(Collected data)
========================================

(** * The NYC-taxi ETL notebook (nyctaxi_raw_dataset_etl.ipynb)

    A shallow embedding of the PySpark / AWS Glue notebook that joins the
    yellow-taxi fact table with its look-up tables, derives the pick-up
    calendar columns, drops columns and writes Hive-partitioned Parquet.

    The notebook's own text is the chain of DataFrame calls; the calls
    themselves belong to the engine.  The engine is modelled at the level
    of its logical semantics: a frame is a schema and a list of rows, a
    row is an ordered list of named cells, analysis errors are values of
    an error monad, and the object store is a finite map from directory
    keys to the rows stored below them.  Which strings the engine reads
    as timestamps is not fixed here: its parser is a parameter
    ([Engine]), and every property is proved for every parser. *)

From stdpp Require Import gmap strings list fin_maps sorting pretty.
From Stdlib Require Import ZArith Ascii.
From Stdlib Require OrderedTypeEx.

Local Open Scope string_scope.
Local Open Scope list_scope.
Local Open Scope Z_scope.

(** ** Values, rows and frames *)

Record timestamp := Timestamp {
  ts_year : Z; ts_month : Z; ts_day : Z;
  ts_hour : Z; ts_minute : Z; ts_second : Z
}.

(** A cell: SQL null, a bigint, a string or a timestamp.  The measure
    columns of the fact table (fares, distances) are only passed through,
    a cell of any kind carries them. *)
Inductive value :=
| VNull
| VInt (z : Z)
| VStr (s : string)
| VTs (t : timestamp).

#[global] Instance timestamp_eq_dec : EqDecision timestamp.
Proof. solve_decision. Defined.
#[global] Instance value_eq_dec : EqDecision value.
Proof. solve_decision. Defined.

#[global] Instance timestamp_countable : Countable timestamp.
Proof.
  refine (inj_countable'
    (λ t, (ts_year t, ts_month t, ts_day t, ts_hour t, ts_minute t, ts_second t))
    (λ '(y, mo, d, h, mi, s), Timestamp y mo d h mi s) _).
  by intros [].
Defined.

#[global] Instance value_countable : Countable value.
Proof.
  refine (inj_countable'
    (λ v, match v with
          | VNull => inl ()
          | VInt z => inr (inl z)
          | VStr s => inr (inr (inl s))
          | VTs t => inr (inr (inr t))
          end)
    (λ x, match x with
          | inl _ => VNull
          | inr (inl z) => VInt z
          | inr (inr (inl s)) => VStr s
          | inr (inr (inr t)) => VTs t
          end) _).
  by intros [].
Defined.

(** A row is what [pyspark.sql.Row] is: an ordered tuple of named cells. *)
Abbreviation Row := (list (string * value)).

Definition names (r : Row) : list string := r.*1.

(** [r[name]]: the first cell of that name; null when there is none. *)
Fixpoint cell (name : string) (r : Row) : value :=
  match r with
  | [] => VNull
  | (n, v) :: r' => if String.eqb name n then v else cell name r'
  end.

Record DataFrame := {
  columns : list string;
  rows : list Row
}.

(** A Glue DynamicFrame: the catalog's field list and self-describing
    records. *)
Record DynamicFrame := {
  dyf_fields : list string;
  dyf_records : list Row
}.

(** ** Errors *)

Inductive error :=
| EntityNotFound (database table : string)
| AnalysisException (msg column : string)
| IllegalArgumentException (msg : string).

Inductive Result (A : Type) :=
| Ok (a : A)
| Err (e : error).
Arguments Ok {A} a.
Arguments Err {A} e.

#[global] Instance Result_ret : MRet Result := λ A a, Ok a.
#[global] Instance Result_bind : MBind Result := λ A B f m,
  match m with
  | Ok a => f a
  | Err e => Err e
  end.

========================================

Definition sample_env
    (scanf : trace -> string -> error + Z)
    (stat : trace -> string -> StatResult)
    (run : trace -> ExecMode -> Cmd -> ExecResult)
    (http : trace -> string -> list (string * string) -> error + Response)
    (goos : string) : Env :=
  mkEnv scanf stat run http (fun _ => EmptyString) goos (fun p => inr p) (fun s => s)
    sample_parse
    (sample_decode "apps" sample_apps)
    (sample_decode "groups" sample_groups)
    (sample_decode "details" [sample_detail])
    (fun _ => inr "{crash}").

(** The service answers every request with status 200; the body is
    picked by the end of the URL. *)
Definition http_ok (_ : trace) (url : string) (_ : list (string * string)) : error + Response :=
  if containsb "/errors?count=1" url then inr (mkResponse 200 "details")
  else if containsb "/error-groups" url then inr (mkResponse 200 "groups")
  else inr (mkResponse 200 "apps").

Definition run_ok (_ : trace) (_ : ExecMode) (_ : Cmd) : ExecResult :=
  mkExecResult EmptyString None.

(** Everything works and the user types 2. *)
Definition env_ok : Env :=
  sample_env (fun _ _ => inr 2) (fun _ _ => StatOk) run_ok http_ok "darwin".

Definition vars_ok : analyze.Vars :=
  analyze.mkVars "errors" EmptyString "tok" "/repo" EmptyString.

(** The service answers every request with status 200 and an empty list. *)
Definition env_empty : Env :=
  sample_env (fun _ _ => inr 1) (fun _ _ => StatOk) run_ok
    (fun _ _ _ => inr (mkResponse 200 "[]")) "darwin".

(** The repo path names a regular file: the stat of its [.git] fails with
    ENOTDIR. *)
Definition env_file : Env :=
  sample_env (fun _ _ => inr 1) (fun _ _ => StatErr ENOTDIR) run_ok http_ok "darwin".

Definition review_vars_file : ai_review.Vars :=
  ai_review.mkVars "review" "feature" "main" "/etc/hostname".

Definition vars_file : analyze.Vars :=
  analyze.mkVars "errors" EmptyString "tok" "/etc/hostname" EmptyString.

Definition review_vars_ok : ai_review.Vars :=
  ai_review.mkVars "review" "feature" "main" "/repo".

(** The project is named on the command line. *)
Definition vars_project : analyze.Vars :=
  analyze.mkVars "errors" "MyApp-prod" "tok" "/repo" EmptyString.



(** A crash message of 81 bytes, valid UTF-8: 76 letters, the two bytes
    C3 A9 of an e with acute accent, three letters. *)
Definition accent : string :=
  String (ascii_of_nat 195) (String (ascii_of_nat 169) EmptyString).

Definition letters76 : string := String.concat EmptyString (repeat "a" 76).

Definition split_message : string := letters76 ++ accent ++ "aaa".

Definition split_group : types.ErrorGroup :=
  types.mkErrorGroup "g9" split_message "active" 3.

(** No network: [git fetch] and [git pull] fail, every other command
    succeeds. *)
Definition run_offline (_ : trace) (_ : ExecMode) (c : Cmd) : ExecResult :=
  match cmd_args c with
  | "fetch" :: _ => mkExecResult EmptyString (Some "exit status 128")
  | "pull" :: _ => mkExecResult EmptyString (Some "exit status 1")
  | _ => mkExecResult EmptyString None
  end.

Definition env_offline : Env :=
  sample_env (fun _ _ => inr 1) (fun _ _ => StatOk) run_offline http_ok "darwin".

========================================

### ACTION ITEM
Write out, from the lines above, only those from the line with "(scanf : trace -> string -> error + Z)" to the line with "Definition vars_project : analyze.Vars", exactly as given, including the first and the last.

### ANSWER TO THE EXERCISE
    (scanf : trace -> string -> error + Z)
    (stat : trace -> string -> StatResult)
    (run : trace -> ExecMode -> Cmd -> ExecResult)
    (http : trace -> string -> list (string * string) -> error + Response)
    (goos : string) : Env :=
  mkEnv scanf stat run http (fun _ => EmptyString) goos (fun p => inr p) (fun s => s)
    sample_parse
    (sample_decode "apps" sample_apps)
    (sample_decode "groups" sample_groups)
    (sample_decode "details" [sample_detail])
    (fun _ => inr "{crash}").

(** The service answers every request with status 200; the body is
    picked by the end of the URL. *)
Definition http_ok (_ : trace) (url : string) (_ : list (string * string)) : error + Response :=
  if containsb "/errors?count=1" url then inr (mkResponse 200 "details")
  else if containsb "/error-groups" url then inr (mkResponse 200 "groups")
  else inr (mkResponse 200 "apps").

Definition run_ok (_ : trace) (_ : ExecMode) (_ : Cmd) : ExecResult :=
  mkExecResult EmptyString None.

(** Everything works and the user types 2. *)
Definition env_ok : Env :=
  sample_env (fun _ _ => inr 2) (fun _ _ => StatOk) run_ok http_ok "darwin".

Definition vars_ok : analyze.Vars :=
  analyze.mkVars "errors" EmptyString "tok" "/repo" EmptyString.

(** The service answers every request with status 200 and an empty list. *)
Definition env_empty : Env :=
  sample_env (fun _ _ => inr 1) (fun _ _ => StatOk) run_ok
    (fun _ _ _ => inr (mkResponse 200 "[]")) "darwin".

(** The repo path names a regular file: the stat of its [.git] fails with
    ENOTDIR. *)
Definition env_file : Env :=
  sample_env (fun _ _ => inr 1) (fun _ _ => StatErr ENOTDIR) run_ok http_ok "darwin".

Definition review_vars_file : ai_review.Vars :=
  ai_review.mkVars "review" "feature" "main" "/etc/hostname".

Definition vars_file : analyze.Vars :=
  analyze.mkVars "errors" EmptyString "tok" "/etc/hostname" EmptyString.

Definition review_vars_ok : ai_review.Vars :=
  ai_review.mkVars "review" "feature" "main" "/repo".

(** The project is named on the command line. *)
Definition vars_project : analyze.Vars :=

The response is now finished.